Operational experience. Applied through AI.

Bringing systems thinking from complex infrastructure projects into the world of AI-enabled ventures.

Founder

My career over the last 20 years has been spent operationalising technology in environments where the stakes are real and the stakeholders are many. Working across Australia, New Zealand, South East Asia, and the Middle East — coordinating hundreds of moving parts across complex governance structures, industrial constraints, and live operational environments. Systems integration across infrastructure and education sectors, where the gap between "the technology works" and "the organisation can use it" is where most projects fail.

Alongside that, I built Digital Pulse Records — a creative technology venture where I learned how to think in layers, use constraints as design inputs, and build systems that serve people who think differently. Music production and education technology aren't as far apart as they sound. Both require you to understand the user, respect the complexity, and deliver something that actually works in practice.

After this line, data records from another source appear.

(** * Daywise: the local formatter [localFormatToTable] of src/main.ts

    A shallow embedding of the offline log-to-table formatter and of the
    regular expressions it is built from, followed by the properties of the
    specification that concern it.

    JavaScript strings are sequences of UTF-16 code units; a code unit is a
    number of type [N] and a string is a list of them.  Every regular
    expression of the source is written out as the backtracking matcher the
    ECMAScript semantics prescribes for it: alternatives are tried in the
    order of the pattern, greedy quantifiers take the longer option first. *)

From Stdlib Require Import List NArith Bool Lia String Ascii.
Import ListNotations.
Local Open Scope N_scope.

(** ** Strings and character classes *)

Abbreviation char16 := N (only parsing).
Abbreviation jsstring := (list N) (only parsing).

(** An ASCII literal as a JavaScript string (used for ASCII text only). *)
Definition js (s : string) : jsstring := map N_of_ascii (list_ascii_of_string s).

(** U+2014 EM DASH, the absence marker of the time and activity columns,
    and U+2013 EN DASH, which joins the two ends of a range. *)
Definition EM_DASH : jsstring := [0x2014].
Definition EN_DASH : jsstring := [0x2013].

Definition LF : char16 := 10.

Definition inRange (lo hi c : char16) : bool := (lo <=? c) && (c <=? hi).

(** [\d] *)
Definition isDigit (c : char16) : bool := inRange 48 57 c.

(** [\w], that is [A-Za-z0-9_] *)
Definition isWordChar (c : char16) : bool :=
  inRange 97 122 c || inRange 65 90 c || isDigit c || (c =? 95).

(** LineTerminator: LF, CR, U+2028, U+2029.  The dot of a pattern matches
    every code unit but these. *)
Definition isLineTerminator (c : char16) : bool :=
  (c =? 10) || (c =? 13) || (c =? 0x2028) || (c =? 0x2029).

(** WhiteSpace: TAB, VT, FF, SP, NBSP, ZWNBSP and the category Zs. *)
Definition isWhiteSpace (c : char16) : bool :=
  (c =? 9) || (c =? 11) || (c =? 12) || (c =? 32) || (c =? 160) ||
  (c =? 0x1680) || inRange 0x2000 0x200A c || (c =? 0x202F) ||
  (c =? 0x205F) || (c =? 0x3000) || (c =? 0xFEFF).

(** [\s], which is also what [trim] strips. *)
Definition isSpace (c : char16) : bool := isWhiteSpace c || isLineTerminator c.
Lemma alpha_plus_beta_counts_observations_witness :
  ∃ alpha beta,
    get_route_stats after_shift "dock" "pallet" !! 3 = Some (alpha, beta) ∧
    alpha + beta
    = 2 + Z.of_nat (length (filter (λ o, o.1 = 3)
                              (window after_shift ("dock", "pallet")))).
Proof.
  apply (alpha_plus_beta_counts_observations 1 10 2 2 warehouse shift_calls
           after_shift "dock" "pallet" 3 warehouse_constructed after_shift_run).
  - vm_compute. eauto.
  - exact after_shift_window_valid.
  - lia.
Defined.

Lemma stats_bounded_by_memory_witness : 1 ≤ 1 ∧ 1 ≤ 2 ∧ 1 + 2 ≤ 2 + 2.
Proof.
  apply (stats_bounded_by_memory 1 10 2 2 warehouse shift_calls after_shift
           "dock" "pallet" 3 1 2 warehouse_constructed after_shift_run
           shift_calls_binary).
  vm_compute. reflexivity.
Defined.


Lemma updates_on_different_contexts_commute_witness :
  (update (update after_shift "dock" "pallet" 11 1).1 "aisle" "tote" 2 0).1
  = (update (update after_shift "aisle" "tote" 2 0).1 "dock" "pallet" 11 1).1 ∧
  (update (update after_shift "dock" "pallet" 11 1).1 "aisle" "tote" 2 0).2
  = (update after_shift "aisle" "tote" 2 0).2 ∧
  (update (update after_shift "aisle" "tote" 2 0).1 "dock" "pallet" 11 1).2
  = (update after_shift "dock" "pallet" 11 1).2.
Proof.
  apply (updates_on_different_contexts_commute after_shift
           "dock" "pallet" 11 1 "aisle" "tote" 2 0).
  discriminate.
Defined.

AI is where all of this converges. It's the first technology shift that rewards operational thinking as much as technical skill. Most organisations building with AI have the engineering. What they're missing is someone who knows how to make technology stick inside complex, messy, real-world operations — and who's done it before AI was part of the conversation. That's what Digital Pulse brings.

How we think

Three principles

Systems over features

Good products are built on good systems. Get the operating model right and the features follow. Most failures aren't about engineering — they're about organisations that aren't ready to use what they've built.

Proof over promises

Build the smallest thing that validates the idea. Then build the next smallest thing. Every proof resets what's possible. Skip the validation, and you're building castles on sand.

Clarity over complexity

If you can't explain the system simply, the system isn't ready. Complexity creeps in quietly. The job is to keep it out, or cut it down before it cuts you down.
Why now

The AI gap no one talks about

Most organisations have tried AI. They've run the demos, built the proofs of concept, maybe even shipped something. And then they hit the same wall: the results aren't consistent. Run the same prompt twice, get different outputs. Run it next week, get something that contradicts last week. There's no reproducibility — just hope that this time the output is good enough.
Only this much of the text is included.